Arthur Duncan

Personal information
- Full name: Arthur Alexander Keith Duncan
- Born: 11 January 1860 Christchurch, New Zealand
- Died: 13 February 1911 (aged 51) Wellington, New Zealand
- Role: Bowler

Domestic team information
- 1879/80: Wellington
- Source: Cricinfo, 24 October 2020

= Arthur Duncan (New Zealand cricketer) =

New Zealand cricketer (1860–1911)

Arthur Alexander Keith Duncan (11 January 1860 – 13 February 1911) was a New Zealand civil servant and cricketer. He played in two first-class matches for Wellington during the 1879–80 season.

Duncan was born at Christchurch in 1860, the son of Alexander Duncan, one of the earliest European settlers of the Akaroa area who had arrived in New Zealand in 1859. He was educated at Christchurch Boys' High School and after leaving school worked for the Christchurch-based newspaper, The Press, before entering the civil service, working initially in Christchurch before transferring to the accountants department at the General Post Office in Wellington.

Whilst working at the GPO, Duncan made his only first-class cricket appearances, playing for Wellington in matches against West Coast and Nelson in December 1879. He scored a total of eight runs and took five wickets.
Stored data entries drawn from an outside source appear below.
(** * The claims of the specification *)




(** C2.  After every sequence of calls on a new object, [isInhibited()]
    returns true exactly when [mInhibitRounds > 0], as it does on every object
    whose counter is a value of its type; and on any object the call is a
    pure read: the object is unchanged and nothing is printed. *)
Theorem isInhibited_reads_counter (fmt : Format) (cs : list call) :
  let this := run fmt cs Inhibitor_new in
  (result isInhibited this = true <-> 0 < mInhibitRounds this)
  /\ forall any : Inhibitor,
       exec isInhibited any = any
       /\ output isInhibited any = []
       /\ (ushort_range (mInhibitRounds any) ->
           (result isInhibited any = true <-> 0 < mInhibitRounds any)).
Proof.
  intros this. split.
  - pose proof (run_rounds_range fmt cs) as Hr. fold this in Hr.
    rewrite result_isInhibited, negb_true_iff, Z.eqb_neq. lia.
  - intros any. split; [reflexivity|]. split; [reflexivity|].
    unfold ushort_range. intros Hrange.
    rewrite result_isInhibited, negb_true_iff, Z.eqb_neq. lia.
Qed.

(** C3.  For every object, [hallSpeedCallback] decrements [mInhibitRounds] by
    exactly one when it is positive and does nothing when it is zero (no
    wrap-around below zero); so [isInhibited()] goes from true to false
    exactly on the call that takes the counter from 1 to 0. *)
Theorem hallSpeedCallback_countdown (this : Inhibitor) (t : Z) :
  ushort_range (mInhibitRounds this) ->
  let after := exec (hallSpeedCallback t) this in
  (0 < mInhibitRounds this ->
   after = {| mLastTurnTime := mLastTurnTime this
            ; mInhibitRounds := mInhibitRounds this - 1 |})
  /\ (mInhibitRounds this = 0 -> after = this)
  /\ (result isInhibited this = true /\ result isInhibited after = false
      <-> mInhibitRounds this = 1).
Proof.
  intros Hrange after. unfold after. rewrite exec_hallSpeedCallback.
  destruct this as [l r]. cbn [mLastTurnTime mInhibitRounds] in *.
  rewrite !result_isInhibited. cbn [mInhibitRounds].
  destruct (Z.ltb_spec 0 r) as [Hpos|Hzero].
  - rewrite (ushort_wrap_pred r Hpos Hrange). split; [|split].
    + intros _. reflexivity.
    + intros Hr. lia.
    + rewrite negb_true_iff, negb_false_iff, Z.eqb_neq, Z.eqb_eq. lia.
  - assert (r = 0) by (unfold ushort_range in Hrange; lia). subst r.
    split; [|split].
    + intros Hr. lia.
    + intros _. reflexivity.
    + cbn. split; [intros [H _]; discriminate H | intros H; discriminate H].
Qed.

Lemma hallSpeedCallback_countdown_witness :
  ushort_range 1 /\
  let this := {| mLastTurnTime := 1000; mInhibitRounds := 1 |} in
  let after := exec (hallSpeedCallback 1000) this in
  (0 < mInhibitRounds this ->
   after = {| mLastTurnTime := mLastTurnTime this
            ; mInhibitRounds := mInhibitRounds this - 1 |})
  /\ (mInhibitRounds this = 0 -> after = this)
  /\ (result isInhibited this = true /\ result isInhibited after = false
      <-> mInhibitRounds this = 1).
Proof.
  assert (H : ushort_range 1) by (unfold ushort_range, USHRT_MODULUS; lia).
  split; [exact H|].
  exact (hallSpeedCallback_countdown
           {| mLastTurnTime := 1000; mInhibitRounds := 1 |} 1000 H).
Defined.

(** C4.  After every sequence of calls on a new object, [mInhibitRounds] is
    0, 1 or 2; [hallSpeedCallback] never increases it, and
    [lightSpeedCallback] sets it to [REARM = 2] or leaves it unchanged. *)
Theorem rounds_bounded (fmt : Format) (cs : list call) :
  (let r := mInhibitRounds (run fmt cs Inhibitor_new) in
   r = 0 \/ r = 1 \/ r = REARM)
  /\ (forall this t,
        mInhibitRounds (exec (hallSpeedCallback t) this) <= mInhibitRounds this)
  /\ (forall this p,
        let r' := mInhibitRounds (exec (lightSpeedCallback fmt p) this) in
        r' = REARM \/ r' = mInhibitRounds this).
Proof.
  unfold REARM. repeat split.
  - pose proof (run_rounds_range fmt cs). cbv zeta. lia.
  - intros this t. rewrite exec_hallSpeedCallback. cbn [mInhibitRounds].
    destruct (Z.ltb_spec 0 (mInhibitRounds this)) as [Hpos|Hzero]; [|lia].
    pose proof (ushort_wrap_pred_le _ Hpos). lia.
  - intros this p. rewrite exec_lightSpeedCallback. cbn [mInhibitRounds].
    destruct (Double.gt _ _); [left | right]; reflexivity.
Qed.

(** C5.  For every turn time [p > 0], the first [lightSpeedCallback p] on a
    new object arms the inhibition: [mLastTurnTime] starts at 0, so the
    relative deviation is exactly 1, which exceeds the threshold; the counter
    becomes 2 and [isInhibited()] is true. *)
Theorem first_sample_arms (fmt : Format) (p : Z) :
  0 < p -> ulong_range p ->
  let after := exec (lightSpeedCallback fmt p) Inhibitor_new in
  relative_deviation fmt (mLastTurnTime Inhibitor_new) p = Double.one fmt
  /\ Double.gt (Double.one fmt) (RELATIVE_INHIBITION_THRESHOLD fmt) = true
  /\ after = {| mLastTurnTime := p; mInhibitRounds := REARM |}
  /\ result isInhibited after = true.
Proof.
  intros Hp [_ Hrange] after.
  assert (Hone : relative_deviation fmt (mLastTurnTime Inhibitor_new) p
                 = Double.one fmt)
    by (apply first_deviation_is_one; lia).
  assert (Hafter : after = {| mLastTurnTime := p; mInhibitRounds := REARM |}).
  { unfold after. rewrite exec_lightSpeedCallback, Hone, one_gt_THRESHOLD.
    reflexivity. }
  repeat split; try assumption.
  - apply one_gt_THRESHOLD.
  - rewrite Hafter. reflexivity.
Qed.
Earlier in the season he had played another match for the representative team against Wanganui, bowling "exceedingly well" and taking six wickets in the first innings, including a hat trick. He was considered "well-known in cricket and yachting circles" in Wellington at the time, and played rugby for Wellington RFC.
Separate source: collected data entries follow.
(** * WebVfx: the cross-thread bridge of [EffectsImpl]

    A shallow embedding of [src/webvfx/effects_impl.cpp].  The bridge object
    lives on the GUI thread once [initialize] has moved it there; worker
    threads post queued invocations to it and sleep on a stack-allocated
    mutex / wait-condition pair until the GUI thread wakes them.

    Layout of the development:
    - strings: [QString::endsWith] with [Qt::CaseInsensitive];
    - the collaborators the bridge is written against ([QUrl]/[QFileInfo],
      and the abstract [Content] class), as type classes;
    - the object [EffectsImpl] and the bodies of its slots, in a small
      state/writer/fault monad (a call through a null pointer is a fault);
    - an interleaving semantics [exec] of worker threads, the GUI event
      loop and the signals of the content;
    - the properties.

    What the semantics takes from Qt.  Memory is sequentially consistent
    and a worker executes one statement of the marshaling branch per step.
    Whatever the GUI thread runs -- the delivery of one queued invocation,
    a slot called by a signal, an operation called in place -- is one step,
    its event loop being cooperative; it cannot be taken while it would
    lock a mutex that a worker owns.  [moveToThread] succeeds.  Events
    posted to the object are delivered in posting order by the loop of the
    GUI thread, once the object lives there.  [deleteLater] posts an event
    whose delivery runs the destructor, and the destructor of a [QObject]
    drops the events still posted to it and the connections made to its
    slots.  [QMutexLocker] accepts a null
    mutex; [wakeAll] wakes the thread asleep on that wait condition and is
    lost otherwise.
    Using [this] after the destructor has run is undefined behaviour.
    A load of the content, once started, is followed by its two signals,
    each at most once.  A handler that an [initialize] replaces is neither
    deleted nor disconnected by the bridge: it stays behind, and a signal
    of a load it still has outstanding runs the slot it is connected to.

    [getImageTypeMap] and [setImage] forward to the content on the calling
    thread; what the content keeps of an image is a third class,
    [ContentImages]. *)

From Stdlib Require Import ZArith String Ascii List Bool Lia.
From stdpp Require Import base option list.
Import ListNotations.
In 1891 Duncan transferred to work as chief clerk in the Public Trust Office, working for the newly appointed Public Trustee JK Warburton. After three years he was appointed as Deputy Public Trustee, holding the position until his death. Duncan was a committee member at the Wellington Atheneum, was secretary of the Wellington Regatta Club, and was a prominent free mason in the city.

Duncan died suddenly from heart disease at his home in Wellington in 1911. He was unmarried and aged 51. (Note: Contemporary obituaries give Duncan's age as 53, although one notes his date of birth as 1860, making hi 51 at the time of his death.)